**TASK OBJECTIVE**
Starting at the top of the entries below, print each line exactly until the line with "(** [str.isspace] on" has been printed too.

------ INFORMATION GIVEN

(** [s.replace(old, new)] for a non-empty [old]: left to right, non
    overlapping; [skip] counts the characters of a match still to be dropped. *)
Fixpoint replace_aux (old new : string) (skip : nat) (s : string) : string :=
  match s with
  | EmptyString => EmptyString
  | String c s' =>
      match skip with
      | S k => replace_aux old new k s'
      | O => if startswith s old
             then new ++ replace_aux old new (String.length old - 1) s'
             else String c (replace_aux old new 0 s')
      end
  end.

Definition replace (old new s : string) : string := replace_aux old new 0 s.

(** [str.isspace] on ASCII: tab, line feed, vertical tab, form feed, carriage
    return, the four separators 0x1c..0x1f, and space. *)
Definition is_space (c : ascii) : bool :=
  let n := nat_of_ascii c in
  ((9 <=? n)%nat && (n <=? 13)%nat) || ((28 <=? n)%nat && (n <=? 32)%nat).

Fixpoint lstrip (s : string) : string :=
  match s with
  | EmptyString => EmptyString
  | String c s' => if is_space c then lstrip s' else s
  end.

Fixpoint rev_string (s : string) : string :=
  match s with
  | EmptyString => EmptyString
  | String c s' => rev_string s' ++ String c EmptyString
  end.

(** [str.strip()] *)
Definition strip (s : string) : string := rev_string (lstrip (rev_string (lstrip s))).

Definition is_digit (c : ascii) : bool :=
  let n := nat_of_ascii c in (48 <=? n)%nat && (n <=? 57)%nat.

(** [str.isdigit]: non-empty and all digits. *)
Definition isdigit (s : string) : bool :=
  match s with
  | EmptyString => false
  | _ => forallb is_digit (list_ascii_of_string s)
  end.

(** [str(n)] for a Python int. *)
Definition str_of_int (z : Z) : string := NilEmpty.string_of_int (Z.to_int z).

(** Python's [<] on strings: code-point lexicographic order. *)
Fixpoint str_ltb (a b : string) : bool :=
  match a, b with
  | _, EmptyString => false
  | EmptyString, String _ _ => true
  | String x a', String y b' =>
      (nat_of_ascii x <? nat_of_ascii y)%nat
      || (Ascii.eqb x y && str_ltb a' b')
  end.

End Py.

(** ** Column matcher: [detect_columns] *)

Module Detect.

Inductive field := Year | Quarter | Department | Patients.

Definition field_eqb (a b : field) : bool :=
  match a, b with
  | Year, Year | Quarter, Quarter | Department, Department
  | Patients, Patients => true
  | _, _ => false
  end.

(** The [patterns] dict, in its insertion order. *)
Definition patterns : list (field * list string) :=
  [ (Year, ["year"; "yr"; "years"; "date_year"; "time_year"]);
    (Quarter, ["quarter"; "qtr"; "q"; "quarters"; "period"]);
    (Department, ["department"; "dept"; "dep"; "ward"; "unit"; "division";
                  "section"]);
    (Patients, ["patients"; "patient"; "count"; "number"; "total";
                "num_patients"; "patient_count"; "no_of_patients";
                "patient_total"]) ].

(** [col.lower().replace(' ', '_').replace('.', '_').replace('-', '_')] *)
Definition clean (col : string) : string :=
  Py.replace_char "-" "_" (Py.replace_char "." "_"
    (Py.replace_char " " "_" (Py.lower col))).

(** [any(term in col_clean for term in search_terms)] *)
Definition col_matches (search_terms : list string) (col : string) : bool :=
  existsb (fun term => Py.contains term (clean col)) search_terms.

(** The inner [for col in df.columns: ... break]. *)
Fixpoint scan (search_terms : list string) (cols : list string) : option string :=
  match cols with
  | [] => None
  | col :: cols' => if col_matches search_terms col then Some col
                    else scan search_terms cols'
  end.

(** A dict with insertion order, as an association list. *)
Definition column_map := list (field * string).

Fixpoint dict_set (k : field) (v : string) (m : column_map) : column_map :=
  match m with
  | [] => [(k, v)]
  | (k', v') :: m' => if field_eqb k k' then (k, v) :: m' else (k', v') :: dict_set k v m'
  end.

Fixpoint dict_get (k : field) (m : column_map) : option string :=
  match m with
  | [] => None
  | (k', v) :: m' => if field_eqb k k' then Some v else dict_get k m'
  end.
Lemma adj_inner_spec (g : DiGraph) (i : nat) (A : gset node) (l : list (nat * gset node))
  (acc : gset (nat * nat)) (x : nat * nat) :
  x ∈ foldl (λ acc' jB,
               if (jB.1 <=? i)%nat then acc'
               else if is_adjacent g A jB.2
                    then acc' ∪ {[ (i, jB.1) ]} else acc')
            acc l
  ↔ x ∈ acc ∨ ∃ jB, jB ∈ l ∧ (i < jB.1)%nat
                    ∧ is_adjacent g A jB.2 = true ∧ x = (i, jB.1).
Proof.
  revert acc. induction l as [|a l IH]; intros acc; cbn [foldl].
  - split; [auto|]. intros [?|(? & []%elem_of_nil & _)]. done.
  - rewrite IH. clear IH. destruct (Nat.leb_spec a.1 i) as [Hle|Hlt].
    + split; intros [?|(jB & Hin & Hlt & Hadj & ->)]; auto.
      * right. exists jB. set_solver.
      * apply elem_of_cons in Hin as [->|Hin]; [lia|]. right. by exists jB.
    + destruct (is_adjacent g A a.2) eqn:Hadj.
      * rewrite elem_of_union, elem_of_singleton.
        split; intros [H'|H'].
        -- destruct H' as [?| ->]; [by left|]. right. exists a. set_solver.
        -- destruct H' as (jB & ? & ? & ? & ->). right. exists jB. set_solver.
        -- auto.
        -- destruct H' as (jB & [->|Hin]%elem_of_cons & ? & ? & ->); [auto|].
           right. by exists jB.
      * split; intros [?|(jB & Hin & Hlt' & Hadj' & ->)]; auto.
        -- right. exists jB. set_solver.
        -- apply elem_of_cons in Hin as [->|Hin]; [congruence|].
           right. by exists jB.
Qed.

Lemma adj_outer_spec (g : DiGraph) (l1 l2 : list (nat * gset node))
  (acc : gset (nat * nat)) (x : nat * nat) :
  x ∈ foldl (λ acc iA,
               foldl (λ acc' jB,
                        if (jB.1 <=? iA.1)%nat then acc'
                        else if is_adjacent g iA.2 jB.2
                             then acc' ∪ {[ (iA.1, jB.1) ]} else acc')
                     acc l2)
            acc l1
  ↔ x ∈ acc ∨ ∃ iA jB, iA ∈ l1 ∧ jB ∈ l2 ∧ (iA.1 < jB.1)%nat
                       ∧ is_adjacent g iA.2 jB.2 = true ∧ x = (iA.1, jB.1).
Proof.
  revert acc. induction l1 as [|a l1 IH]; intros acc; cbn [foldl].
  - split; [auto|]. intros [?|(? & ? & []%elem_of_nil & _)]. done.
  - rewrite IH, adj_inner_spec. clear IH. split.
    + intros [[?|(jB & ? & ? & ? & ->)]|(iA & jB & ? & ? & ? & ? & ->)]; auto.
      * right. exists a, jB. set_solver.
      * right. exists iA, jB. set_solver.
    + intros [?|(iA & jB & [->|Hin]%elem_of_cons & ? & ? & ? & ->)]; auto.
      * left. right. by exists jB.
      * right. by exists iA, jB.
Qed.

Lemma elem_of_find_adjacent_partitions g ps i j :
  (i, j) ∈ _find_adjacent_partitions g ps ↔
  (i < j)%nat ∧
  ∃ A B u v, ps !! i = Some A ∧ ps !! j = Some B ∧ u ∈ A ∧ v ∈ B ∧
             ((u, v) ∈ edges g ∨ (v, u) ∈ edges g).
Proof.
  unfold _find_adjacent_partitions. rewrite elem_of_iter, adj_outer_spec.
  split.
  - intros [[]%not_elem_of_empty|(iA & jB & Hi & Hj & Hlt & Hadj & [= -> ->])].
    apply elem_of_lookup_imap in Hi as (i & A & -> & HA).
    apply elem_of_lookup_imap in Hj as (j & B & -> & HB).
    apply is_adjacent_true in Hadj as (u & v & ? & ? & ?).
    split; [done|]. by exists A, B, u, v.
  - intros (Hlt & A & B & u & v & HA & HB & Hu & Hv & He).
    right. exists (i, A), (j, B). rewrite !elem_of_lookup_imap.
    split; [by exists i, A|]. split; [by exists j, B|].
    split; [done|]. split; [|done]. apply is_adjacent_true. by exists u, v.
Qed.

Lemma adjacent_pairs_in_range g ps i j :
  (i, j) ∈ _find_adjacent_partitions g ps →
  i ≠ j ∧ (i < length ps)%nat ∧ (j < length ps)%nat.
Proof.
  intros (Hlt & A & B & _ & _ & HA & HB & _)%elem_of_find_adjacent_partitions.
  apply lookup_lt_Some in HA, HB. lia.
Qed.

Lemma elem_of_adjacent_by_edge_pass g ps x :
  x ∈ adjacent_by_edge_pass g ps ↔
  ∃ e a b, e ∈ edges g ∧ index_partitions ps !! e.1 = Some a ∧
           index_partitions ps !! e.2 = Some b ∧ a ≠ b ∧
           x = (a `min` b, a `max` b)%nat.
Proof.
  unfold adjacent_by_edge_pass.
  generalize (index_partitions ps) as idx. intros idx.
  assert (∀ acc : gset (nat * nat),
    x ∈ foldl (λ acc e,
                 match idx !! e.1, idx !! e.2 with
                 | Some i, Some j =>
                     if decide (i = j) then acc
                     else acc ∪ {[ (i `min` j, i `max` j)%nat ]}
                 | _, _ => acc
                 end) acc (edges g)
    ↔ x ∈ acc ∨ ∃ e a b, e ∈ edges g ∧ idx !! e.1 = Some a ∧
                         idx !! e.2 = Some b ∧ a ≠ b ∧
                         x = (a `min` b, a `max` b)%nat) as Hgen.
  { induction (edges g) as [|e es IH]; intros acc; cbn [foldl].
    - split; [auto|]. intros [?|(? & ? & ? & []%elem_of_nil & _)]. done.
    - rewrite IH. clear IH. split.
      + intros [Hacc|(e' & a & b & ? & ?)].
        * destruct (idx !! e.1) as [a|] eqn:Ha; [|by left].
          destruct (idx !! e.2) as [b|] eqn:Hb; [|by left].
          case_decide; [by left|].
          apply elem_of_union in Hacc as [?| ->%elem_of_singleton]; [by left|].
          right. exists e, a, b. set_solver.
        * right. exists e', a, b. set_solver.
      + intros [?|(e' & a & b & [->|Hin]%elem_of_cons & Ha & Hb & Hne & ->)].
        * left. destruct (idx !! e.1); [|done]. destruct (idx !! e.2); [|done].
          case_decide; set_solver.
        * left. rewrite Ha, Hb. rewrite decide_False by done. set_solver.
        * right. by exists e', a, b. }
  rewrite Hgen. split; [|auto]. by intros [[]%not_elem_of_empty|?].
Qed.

------------

**COMPLETED TASK**
(** [s.replace(old, new)] for a non-empty [old]: left to right, non
    overlapping; [skip] counts the characters of a match still to be dropped. *)
Fixpoint replace_aux (old new : string) (skip : nat) (s : string) : string :=
  match s with
  | EmptyString => EmptyString
  | String c s' =>
      match skip with
      | S k => replace_aux old new k s'
      | O => if startswith s old
             then new ++ replace_aux old new (String.length old - 1) s'
             else String c (replace_aux old new 0 s')
      end
  end.

Definition replace (old new s : string) : string := replace_aux old new 0 s.

(** [str.isspace] on ASCII: tab, line feed, vertical tab, form feed, carriage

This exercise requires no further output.